ASSIGNED TASK:
Every line with the word "backend" in it should be extracted from the data that follows.
___ DATA SHOWN
(** [TimestampSigner.unsign(signed_value, max_age)] at clock reading
    [now].  Whatever goes wrong before the age check is a [BadSignature]
    (or its subclass [BadTimeSignature]); the conversion of the timestamp
    to a [datetime] is left out. *)
Definition TimestampSigner_unsign (now : N) (max_age : Z) (signed_value : string)
  : outcome string :=
  match Signer_unsign signed_value with
  | None => Raise (Exn BadSignature "Signature does not match")
  | Some result =>
      match rsplit1 sep result with
      | None => Raise (Exn BadSignature "timestamp missing")
      | Some (value, ts_bytes) =>
          match base64_decode R ts_bytes ≫= bytes_to_int with
          | None => Raise (Exn BadSignature "Malformed timestamp")
          | Some ts_int =>
              let age := (Z.of_N now - Z.of_N ts_int)%Z in
              if (max_age <? age)%Z then Raise (Exn SignatureExpired "Signature age > max_age seconds")
              else if (age <? 0)%Z then Raise (Exn SignatureExpired "Signature age < 0 seconds")
              else Return value
          end
      end
  end.

(** [URLSafeSerializerMixin.dump_payload]. *)
Definition dump_payload (obj : string) : string :=
  let json := json_dumps R obj in
  let compressed := zlib_compress R json in
  if (Z.of_nat (String.length compressed) <? Z.of_nat (String.length json) - 1)%Z
  then String "." (base64_encode compressed)
  else base64_encode json.

(** [URLSafeSerializerMixin.load_payload]; [None] is [BadPayload]. *)
Definition load_payload (payload : string) : option json :=
  match payload with
  | String "." rest => (base64_decode R rest ≫= zlib_decompress R) ≫= json_loads R
  | _ => base64_decode R payload ≫= json_loads R
  end.

(** [serializer.dumps(obj)]. *)
Definition dumps (now : N) (obj : string) : outcome string :=
  TimestampSigner_sign now (dump_payload obj).

(** [serializer.loads(s, max_age=max_age)]. *)
Definition loads (now : N) (max_age : Z) (s : string) : outcome json :=
  match TimestampSigner_unsign now max_age s with
  | Return base64d =>
      match load_payload base64d with
      | Some payload => Return payload
      | None => Raise (Exn BadPayload "Could not load the payload")
      end
  | Raise e => Raise e
  | Aborted c d => Aborted c d
  end.
End Serializer.

(** ** urllib.parse.quote *)

Definition hex_digit (n : N) : ascii :=
  match String.get (N.to_nat n) "0123456789ABCDEF" with
  | Some c => c
  | None => "0"%char
  end.

(** Letters, digits and [_.-~] are never quoted; [/] is the default [safe]. *)
Definition quote_safe (c : ascii) : bool :=
  let n := N_of_ascii c in
  ((65 <=? n) && (n <=? 90) || (97 <=? n) && (n <=? 122) || (48 <=? n) && (n <=? 57)
   || contains c "_.-~/")%N.

Fixpoint quote (s : string) : string :=
  match s with
  | EmptyString => EmptyString
  | String c rest =>
      if quote_safe c then String c (quote rest)
      else String "%" (String (hex_digit (N_of_ascii c / 16))
                         (String (hex_digit (N_of_ascii c mod 16)) (quote rest)))
  end%N.

(** ** Process configuration and the world outside *)

(** The environment variables read by the application, all set. *)
Record Config := {
  SECRET_KEY : string;
  GITHUB_CLIENT_ID : string;
  GITHUB_CLIENT_SECRET : string;
  ENV : string;
}.

(** A secret as Secrets Manager holds it: the response of
    [get_secret_value] has a ["SecretString"] entry exactly for the first
    kind. *)
Inductive secret_value := SecretString (s : string) | SecretBinary (b : string).

(** The library calls a view function makes, in the order it makes them. *)
Inductive call :=
| SerializerDumps (obj : string)
| SerializerLoads (s : string) (max_age : Z)
| CreateSecret (Name SecretString : string)
| GetSecretValue (SecretId : string)
| PutSecretValue (SecretId : string) (SecretString : json)
| RequestsPost (url : string) (data headers : list (string * string))
| RequestsGet (url : string) (headers : list (string * string)).

(** What [requests] gives back: an exception raised by the call itself, a
    response whose [.json()] raises, or a response whose [.json()] is [j]. *)
Inductive http_reply :=
| ConnectionFailed (msg : string)
| NotJson (msg : string)
| Body (j : json).

(** Everything a request depends on beyond the store: the clock, the
    random identifier [str(uuid4())], [url_for("callback", _external=True)],
    the failures of the secret backend (the text of the error a call meets,
    if any) and the replies of the HTTP peers. *)
Record Env := {
  time_now : N;
  uuid4 : string;
  url_for_callback : string;
  aws_error : call -> option string;
  http : call -> http_reply;
}.

(** The incoming request: [request.args] and
    [request.headers.get("Authorization")]. *)
Record Request := {
  args : list (string * string);
  authorization : option string;
}.

(** [request.args.get(key, "")]: the first value of [key]. *)
Fixpoint args_get (key : string) (a : list (string * string)) : string :=
  match a with
  | [] => ""
  | (k, v) :: rest => if String.eqb k key then v else args_get key rest
  end.

(** The state a view function works on: the secret store, the calls made
    so far and [g.access_token]. *)
Record World := {
  secrets : gmap string secret_value;
  calls : list call;
  g_access_token : option string;
}.

(** ** The monad of view functions *)

Definition M (A : Type) : Type := World -> outcome A * World.

#[global] Instance M_ret : MRet M := fun A a w => (Return a, w).
#[global] Instance M_bind : MBind M := fun A B f m w =>
  match m w with
  | (Return a, w') => f a w'
  | (Raise e, w') => (Raise e, w')
  | (Aborted c d, w') => (Aborted c d, w')
  end.

(** [abort(code, description)]. *)
Definition abort {A} (code : nat) (description : string) : M A :=
  fun w => (Aborted code description, w).

Definition raise {A} (e : exn) : M A := fun w => (Raise e, w).

(** Lift a pure library result. *)
Definition lift {A} (o : outcome A) : M A := fun w => (o, w).

(** [try: body / except Exception as e: handler(e)].  No [try] body of the
    application calls [abort], so only raised exceptions reach a handler. *)
Definition try_except {A} (body : M A) (handler : exn -> M A) : M A :=
  fun w =>
    match body w with
    | (Raise e, w') => handler e w'
    | r => r
    end.

(** [except (SignatureExpired, BadSignature)]: the classes caught, with
    their subclasses. *)
Definition bad_signature (e : exn) : bool :=
  match exn_cls e with
  | SignatureExpired | BadSignature => true
  | BadPayload | OtherException => false
  end.

(** [try: body / except (SignatureExpired, BadSignature): handler]. *)
Definition try_except_signature {A} (body : M A) (handler : M A) : M A :=
  fun w =>
    match body w with
    | (Raise e, w') => if bad_signature e then handler w' else (Raise e, w')
    | r => r
    end.

(** The world after one more library call. *)
Definition log (c : call) (w : World) : World :=
  {| secrets := secrets w; calls := calls w ++ [c]; g_access_token := g_access_token w |}.

Definition record (c : call) : M unit := fun w => (Return tt, log c w).

Definition get_secrets : M (gmap string secret_value) := fun w => (Return (secrets w), w).

Definition set_secret (name : string) (v : secret_value) : M unit :=
  fun w => (Return tt, {| secrets := <[name := v]> (secrets w); calls := calls w;
                          g_access_token := g_access_token w |}).

(** [g.access_token = v]. *)
Definition g_set (v : string) : M unit :=
  fun w => (Return tt, {| secrets := secrets w; calls := calls w;
                          g_access_token := Some v |}).

(** [g.pop("access_token", None)]. *)
Definition g_pop : M (option string) :=
  fun w => (Return (g_access_token w),
            {| secrets := secrets w; calls := calls w; g_access_token := None |}).

(** What a view function returns: [jsonify(...)], a [(text, status)]
    tuple, or a value handed to Flask as it is. *)
Inductive rv :=
| Jsonify (fields : list (string * string))
| Tuple (text : string) (status : nat)
| Value (v : json).

(** ** The application *)

Section App.
Context (R : Runtime) (cfg : Config) (env : Env).

Definition newline : string := String (ascii_of_N 10) EmptyString.

(** *** [serializer = URLSafeTimedSerializer(environ["SECRET_KEY"])] *)

Definition serializer_dumps (obj : string) : M string :=
  record (SerializerDumps obj);;
  lift (dumps R (SECRET_KEY cfg) (time_now env) obj).

Definition serializer_loads (s : string) (max_age : Z) : M json :=
  record (SerializerLoads s max_age);;
  lift (loads R (SECRET_KEY cfg) (time_now env) max_age s).

(** *** [aws_client]: the Secrets Manager client

    A call first passes the parameter validation of boto3 (the types and
    the minimum lengths of its parameters), then reaches the backend,
    which may fail for reasons of its own ([aws_error]: the network, the
    credentials, a parameter the service refuses). *)

Definition invalid_length (parameter : string) : exn :=
  Exn OtherException ("Parameter validation failed:" +:+ newline +:+
    "Invalid length for parameter " +:+ parameter +:+ ", value: 0, valid min length: 1").

Definition create_secret (Name SecretString_ : string) : M unit :=
  let c := CreateSecret Name SecretString_ in
  record c;;
  if String.eqb Name "" then raise (invalid_length "Name")
  else if String.eqb SecretString_ "" then raise (invalid_length "SecretString")
  else
    match aws_error env c with
    | Some msg => raise (Exn OtherException msg)
    | None =>
        st ← get_secrets;
        match st !! Name with
        | Some _ =>
            raise (Exn OtherException
              ("An error occurred (ResourceExistsException) when calling the CreateSecret operation: The operation failed because the secret "
               +:+ Name +:+ " already exists."))
        | None => set_secret Name (SecretString SecretString_)
        end
    end.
______
EXERCISE OUTPUT:
    the failures of the secret backend (the text of the error a call meets,
    the minimum lengths of its parameters), then reaches the backend,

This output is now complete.